The canvas — this object bearing images that was conceived in the West as of the thirteenth century and reached its maturity during the Renaissance, still serves as the model for our perception, as well as for the social and economic fine art trade, even though it is no longer the only model for painters. The two volumes comprising Vie et mort du tableau (1273-1973) [Life and Death of the Canvas] (published in this same collection in 2004) – I. Genèse d'une disparition [Genesis of a Disappearance] and II. La peinture contre le tableau [Painting vs. the Canvas] — are both devoted to the emergence and gradual fall from grace of this model and of the visionary community which inspired it.

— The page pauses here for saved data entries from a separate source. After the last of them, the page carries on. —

(* ===== verification/Social.v ===== *)
(** Social: [ShopifyScraper.get_social_handles] and
    [get_important_links] ([src/app/scraper.py], lines 223-246 and
    388-411).  Both scan the homepage anchors once and fill a Python dict:
    the social handles overwrite (the last matching anchor wins), the
    important links keep the first match of each category.  The theorems
    give each entry of the result as a search over the anchors, and the
    dicts' invariant. *)

From S2P Require Import Prelude Html Json Web PyDict.

Definition social_domains : list (string * string) :=
  [("instagram", "instagram.com"); ("facebook", "facebook.com"); ("tiktok", "tiktok.com");
   ("twitter", "twitter.com"); ("youtube", "youtube.com"); ("pinterest", "pinterest.com");
   ("linkedin", "linkedin.com"); ("snapchat", "snapchat.com"); ("whatsapp", "wa.me");
   ("telegram", "t.me")].

(** The inner loop for one anchor: [for platform, domain in
    social_domains.items(): if domain in href: handles[platform] = href]. *)
Definition social_step (handles : pydict string) (href : string) : pydict string :=
  foldl (fun h pd => if py_contains pd.2 href then dict_set pd.1 href h else h) handles social_domains.

Definition link_keywords : list (string * list string) :=
  [("order_tracking", ["track"; "tracking"; "order status"]); ("contact_us", ["contact"]);
   ("blog", ["blog"]); ("support", ["support"; "help"]);
   ("returns", ["return"; "refund"; "exchange"]); ("policy", ["policy"]);
   ("faq", ["faq"; "questions"])].

(** [any(kw in text or kw in href.lower() for kw in kw_list)]. *)
Definition link_matches (kws : list string) (a : node) : bool :=
  existsb (fun kw => py_contains kw (py_lower (text_of a)) || py_contains kw (py_lower (href_of a))) kws.

(** The inner loop for one anchor: the first match of a category fills it. *)
Definition links_step (base : string) (links : pydict string) (a : node) : pydict string :=
  foldl (fun l kk =>
           if link_matches kk.2 a then
             let url := resolve_href base (href_of a) in
             if dict_mem kk.1 l then l else dict_set kk.1 url l
           else l)
        links link_keywords.

Section WithPlatform.
Context `{Platform} (self : ShopifyScraper).

(** [get_social_handles]. *)
Definition get_social_handles : Fetch (pydict string) :=
  html ← fetch_homepage_html self;
  mret (if py_truthy html then foldl social_step [] (href_of <$> anchors (html_parse html)) else []).

(** [get_important_links]. *)
Definition get_important_links : Fetch (pydict string) :=
  html ← fetch_homepage_html self;
  mret (if py_truthy html then foldl (links_step (base_url self)) [] (anchors (html_parse html)) else []).
End WithPlatform.

(** * Properties *)

(** Whether some entry of the table [tbl] for key [k] passes [test]. *)
Definition key_hit {B} (tbl : list (string * B)) (test : B -> bool) (k : string) : bool :=
  existsb (fun kb => String.eqb kb.1 k && test kb.2) tbl.

(** Whether some entry of [doms] for platform [p] has its domain in [href]. *)
Definition platform_hit (doms : list (string * string)) (p href : string) : bool :=
  key_hit doms (fun d => py_contains d href) p.

(** One anchor sets [p] to its [href] exactly when one of [p]'s domains
    occurs in it; other keys are untouched. *)
Lemma key_hit_cons {B} k' (b' : B) tbl test k :
  key_hit ((k', b') :: tbl) test k = (String.eqb k' k && test b') || key_hit tbl test k.
Proof. done. Qed.

Lemma social_step_get_gen doms h href p :
  dict_get p (foldl (fun h pd => if py_contains pd.2 href then dict_set pd.1 href h else h) h doms) =
  if platform_hit doms p href then Some href else dict_get p h.
Proof.
  revert h. induction doms as [|[pl dom] doms IH]; intros h; [done|].
  unfold platform_hit. rewrite key_hit_cons. cbn [foldl fst snd]. rewrite IH. fold (platform_hit doms p href).
  destruct (platform_hit doms p href); [by rewrite orb_true_r|rewrite orb_false_r].
  destruct (py_contains dom href); [|by rewrite andb_false_r].
  rewrite dict_get_set, andb_true_r. by destruct (String.eqb pl p).
Qed.

Lemma social_step_wf h href : dict_wf h -> dict_wf (social_step h href).
Proof.
  unfold social_step. generalize social_domains. intros doms. revert h.
  induction doms as [|[pl dom] doms IH]; intros h Hh; [done|]. simpl.
  apply IH. destruct (py_contains dom href); [by apply dict_set_wf|done].
Qed.

(** The loop over the anchors: the value of [p] is the last [href] that
    hits it, if any. *)
Lemma social_loop_get h hrefs p :
  dict_get p (foldl social_step h hrefs) =
  match last (filter (fun href => platform_hit social_domains p href = true) hrefs) with
  | Some x => Some x
  | None => dict_get p h
  end.
Proof.
  induction hrefs as [|x hrefs IH] using rev_ind; [done|].
  rewrite foldl_app, filter_app. cbn [foldl]. unfold social_step at 1.
  rewrite social_step_get_gen, IH, filter_cons, filter_nil.
  destruct (platform_hit social_domains p x) eqn:E.
  - by rewrite decide_True, last_snoc by done.
  - by rewrite decide_False, app_nil_r by congruence.
Qed.

Lemma social_loop_wf h hrefs : dict_wf h -> dict_wf (foldl social_step h hrefs).
Proof. revert h. induction hrefs; intros h Hh; simpl; [done|]. by apply IHhrefs, social_step_wf. Qed.

Lemma key_hit_unique {B} (tbl : list (string * B)) test k b :
  NoDup tbl.*1 -> (k, b) ∈ tbl -> key_hit tbl test k = test b.
Proof.
  induction tbl as [|[k' b'] tbl IH]; [by intros _ ?%not_elem_of_nil|].
  rewrite fmap_cons, key_hit_cons. intros [Hnot Hnd]%NoDup_cons [[= -> ->]|Hin]%elem_of_cons.
  - rewrite String.eqb_refl.
    enough (key_hit tbl test k' = false) as -> by apply orb_false_r.
    apply not_true_is_false. intros (kb & Hkb & Hh)%existsb_exists.
    apply andb_prop in Hh as [Hk%String.eqb_eq _]. subst k'.
    apply Hnot, list_elem_of_fmap. exists kb. by rewrite list_elem_of_In.
  - rewrite IH by done.
    destruct (String.eqb_spec k' k); [|done]. subst k'.
    destruct Hnot. apply list_elem_of_fmap. by exists (k, b).
Qed.

(** The platforms have distinct names, so a hit of [p] is a hit of its domain. *)
Lemma platform_hit_social p d href :
  (p, d) ∈ social_domains -> platform_hit social_domains p href = py_contains d href.
Proof.
  intros Hin. apply (key_hit_unique _ (fun d => py_contains d href)); [|done].
  vm_compute. repeat constructor; set_solver.
Qed.

(** Whether anchor [a] matches a keyword of category [k]. *)
Definition link_hit (k : string) (a : node) : bool :=
  key_hit link_keywords (fun kws => link_matches kws a) k.

(** One anchor fills [k] with its resolved URL when [k] is still empty and
    one of [k]'s keywords matches it. *)
Lemma links_step_get base l a k :
  dict_get k (links_step base l a) =
  match dict_get k l with
  | Some v => Some v
  | None => if link_hit k a then Some (resolve_href base (href_of a)) else None
  end.
Proof.
  unfold links_step, link_hit. generalize link_keywords as tbl. intros tbl. revert l.
  induction tbl as [|[k' kws] tbl IH]; intros l; cbn [foldl fst snd].
  - by destruct (dict_get k l).
  - rewrite IH, key_hit_cons. unfold dict_mem.
    destruct (link_matches kws a); [|by rewrite andb_false_r].
    rewrite andb_true_r. destruct (dict_get k' l) as [v'|] eqn:E.
    + destruct (String.eqb_spec k' k) as [->|]; [by rewrite E|done].
    + rewrite dict_get_set. destruct (String.eqb_spec k' k) as [->|]; [by rewrite E|done].
Qed.

Lemma links_step_wf base l a : dict_wf l -> dict_wf (links_step base l a).
Proof.
  unfold links_step. generalize link_keywords as tbl. intros tbl. revert l.
  induction tbl as [|[k' kws] tbl IH]; intros l Hl; [done|]. cbn [foldl fst snd].
  apply IH. destruct (link_matches kws a), (dict_mem k' l); try done. by apply dict_set_wf.
Qed.

(** The loop over the anchors: [k] holds the URL of the first anchor that
    hits it. *)
Lemma links_loop_get base l anchs k :
  dict_get k (foldl (links_step base) l anchs) =
  match dict_get k l with
  | Some v => Some v
  | None => (fun a => resolve_href base (href_of a)) <$> List.find (link_hit k) anchs
  end.
Proof.
  revert l. induction anchs as [|a anchs IH]; intros l; simpl.
  - by destruct (dict_get k l).
  - rewrite IH, links_step_get. destruct (dict_get k l); [done|].
    by destruct (link_hit k a).
Qed.

Lemma links_loop_wf base l anchs : dict_wf l -> dict_wf (foldl (links_step base) l anchs).
Proof. revert l. induction anchs; intros l Hl; simpl; [done|]. by apply IHanchs, links_step_wf. Qed.

(** The categories have distinct names, so a hit of [k] is a match of its keywords. *)
Lemma link_hit_keywords k kws a :
  (k, kws) ∈ link_keywords -> link_hit k a = link_matches kws a.
Proof.
  intros Hin. apply (key_hit_unique _ (fun kws => link_matches kws a)); [|done].
  vm_compute. repeat constructor; set_solver.
Qed.

Section Properties.
Context `{Platform} (self : ShopifyScraper).

(** The homepage the resolvers work on, and the anchors they scan. *)
Definition social_home : string := default EmptyString (ok_body (http_get (base_url self))).

Definition home_anchors : list node :=
  if py_truthy social_home then anchors (html_parse social_home) else [].

Lemma result_of_get_social_handles :
  result_of (get_social_handles self) = foldl social_step [] (href_of <$> home_anchors).
Proof.
  unfold get_social_handles, home_anchors. rewrite result_of_bind, result_of_fetch_homepage_html.
  cbv beta. rewrite result_of_ret. fold social_home. by destruct (py_truthy social_home).
Qed.

Lemma result_of_get_important_links :
  result_of (get_important_links self) = foldl (links_step (base_url self)) [] home_anchors.
Proof.
  unfold get_important_links, home_anchors. rewrite result_of_bind, result_of_fetch_homepage_html.
  cbv beta. rewrite result_of_ret. fold social_home. by destruct (py_truthy social_home).
Qed.

(** C27: [get_social_handles] returns a dict with distinct keys which, as a
    finite map, sends each platform to the last homepage [href] that
    contains the platform's domain, and has no entry for a platform none
    contains. *)
Theorem get_social_handles_spec p d :
  (p, d) ∈ social_domains ->
  dict_wf (result_of (get_social_handles self)) /\
  to_gmap (result_of (get_social_handles self)) !! p =
    last (filter (fun href => py_contains d href = true) (href_of <$> home_anchors)).
Proof.
  intros Hin. rewrite result_of_get_social_handles.
  assert (Hwf : dict_wf (foldl social_step [] (href_of <$> home_anchors)))
    by (apply social_loop_wf, NoDup_nil_2).
  split; [done|]. rewrite <- dict_get_gmap by done. rewrite social_loop_get.
  rewrite (list_filter_iff _ (fun href => py_contains d href = true)).
  - by destruct (last _).
  - intros href. by rewrite (platform_hit_social p d href Hin).
Qed.

(** every entry of the social handles is a known platform, with an
    [href] that contains that platform's domain. *)
Theorem get_social_handles_keys p v :
  dict_get p (result_of (get_social_handles self)) = Some v ->
  exists d, (p, d) ∈ social_domains /\ py_contains d v = true.
Proof.
  rewrite result_of_get_social_handles, social_loop_get.
  destruct (last _) as [x|] eqn:E; [intros [= <-]|done].
  apply last_Some_elem_of, list_elem_of_filter in E as [Hhit _].
  apply existsb_exists in Hhit as ([p' d] & Hpd & Hh). apply andb_prop in Hh as [Hp%String.eqb_eq Hd].
  simpl in *. subst p'. exists d. split; [by apply list_elem_of_In|done].
Qed.

(** C28: [get_important_links] returns a dict with distinct keys which, as a
    finite map, sends each category to the URL, resolved against the base,
    of the first homepage anchor whose lowered text or [href] contains one
    of the category's keywords. *)
Theorem get_important_links_spec k kws :
  (k, kws) ∈ link_keywords ->
  dict_wf (result_of (get_important_links self)) /\
  to_gmap (result_of (get_important_links self)) !! k =
    (fun a => resolve_href (base_url self) (href_of a)) <$> List.find (link_matches kws) home_anchors.
Proof.
  intros Hin. rewrite result_of_get_important_links.
  assert (Hwf : dict_wf (foldl (links_step (base_url self)) [] home_anchors))
    by (apply links_loop_wf, NoDup_nil_2).
  split; [done|]. rewrite <- dict_get_gmap by done. rewrite links_loop_get. simpl.
  f_equal. apply find_ext. intros a. by apply link_hit_keywords.
Qed.
End Properties.

(** * A concrete homepage *)

Definition footer_html : string :=
  "<a href='https://about.me/shop'>About me</a><a href='https://www.instagram.com/shop'>Instagram</a><a href='mailto:hi@shop.test'>Contact us</a><a href='/pages/track'>Track your order</a>".

Definition footer_link (href text : string) : node := NElem "a" [("href", href)] [NText text].

(** A footer with a personal about.me page, an Instagram profile, a mail
    link and an order-tracking page. *)
Definition footer_site : Platform :=
  table_platform
    [("https://s.test", mk_response 200 footer_html)]
    [(footer_html, NElem "[document]" []
                     [footer_link "https://about.me/shop" "About me";
                      footer_link "https://www.instagram.com/shop" "Instagram";
                      footer_link "mailto:hi@shop.test" "Contact us";
                      footer_link "/pages/track" "Track your order"])]
    (fun _ => None) (fun _ => []) false (fun _ _ => None).

Definition footer_scraper : ShopifyScraper := mk_scraper "https://s.test".

(** the domain test is a substring test, so [about.me] contains
    [t.me] and an about.me page is reported as the shop's Telegram. *)
Example social_about_me_is_telegram :
  result_of (@get_social_handles footer_site footer_scraper) =
    [("telegram", "https://about.me/shop"); ("instagram", "https://www.instagram.com/shop")].
Proof. vm_compute. reflexivity. Qed.

(** an [href] with another scheme than [http] is joined to the base
    as a path, so a [mailto:] contact link becomes
    [https://s.test/mailto:hi@shop.test]. *)
Example important_links_mailto_joined :
  result_of (@get_important_links footer_site footer_scraper) =
    [("contact_us", "https://s.test/mailto:hi@shop.test");
     ("order_tracking", "https://s.test/pages/track")].
Proof. vm_compute. reflexivity. Qed.

Lemma get_social_handles_spec_witness :
  dict_wf (result_of (@get_social_handles footer_site footer_scraper)) /\
  to_gmap (result_of (@get_social_handles footer_site footer_scraper)) !! "telegram" =
    last (filter (fun href => py_contains "t.me" href = true)
                 (href_of <$> @home_anchors footer_site footer_scraper)).
Proof.
  apply (@get_social_handles_spec footer_site footer_scraper "telegram" "t.me").
  apply list_elem_of_In. vm_compute. tauto.
Defined.

Lemma get_social_handles_keys_witness :
  exists d, ("telegram", d) ∈ social_domains /\ py_contains d "https://about.me/shop" = true.
Proof.
  apply (@get_social_handles_keys footer_site footer_scraper "telegram" "https://about.me/shop").
  vm_compute. reflexivity.
Defined.

Lemma get_important_links_spec_witness :
  dict_wf (result_of (@get_important_links footer_site footer_scraper)) /\
  to_gmap (result_of (@get_important_links footer_site footer_scraper)) !! "contact_us" =
    (fun a => resolve_href "https://s.test" (href_of a)) <$>
      List.find (link_matches ["contact"]) (@home_anchors footer_site footer_scraper).
Proof.
  apply (@get_important_links_spec footer_site footer_scraper "contact_us" ["contact"]).
  apply list_elem_of_In. vm_compute. tauto.
Defined.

Après le tableau — the third volume of Vie et mort du tableau — resumes the account of the transformation of visual art commencing with the period 1960 to 1970, at a time when the boom in genres and techniques reached its peak and the former form of painting apparently slipped into its twilight period.
Despite the disorder and seeming incoherence of today's art, there are many signs indicating that the artists' efforts are opening a new cycle and outlining new visual communities. This book invites the reader on a sumptuous and highly informative itinerary exploring recent artistic workplaces, new exhibit centres, and the codes and rules governing not only present-day painting, but its market as well.
Laurent Wolf has been a Paris-based general correspondent for the French-language Swiss daily Le Temps since September 2001 and an associate researcher at the Centre de Recherche sur les Arts et le Langage, assisting the Fonction Imaginaires des Arts et de Littératures team (EHESS-CNRS/France). Painting was his main personal and professional activity from 1971 to 1991.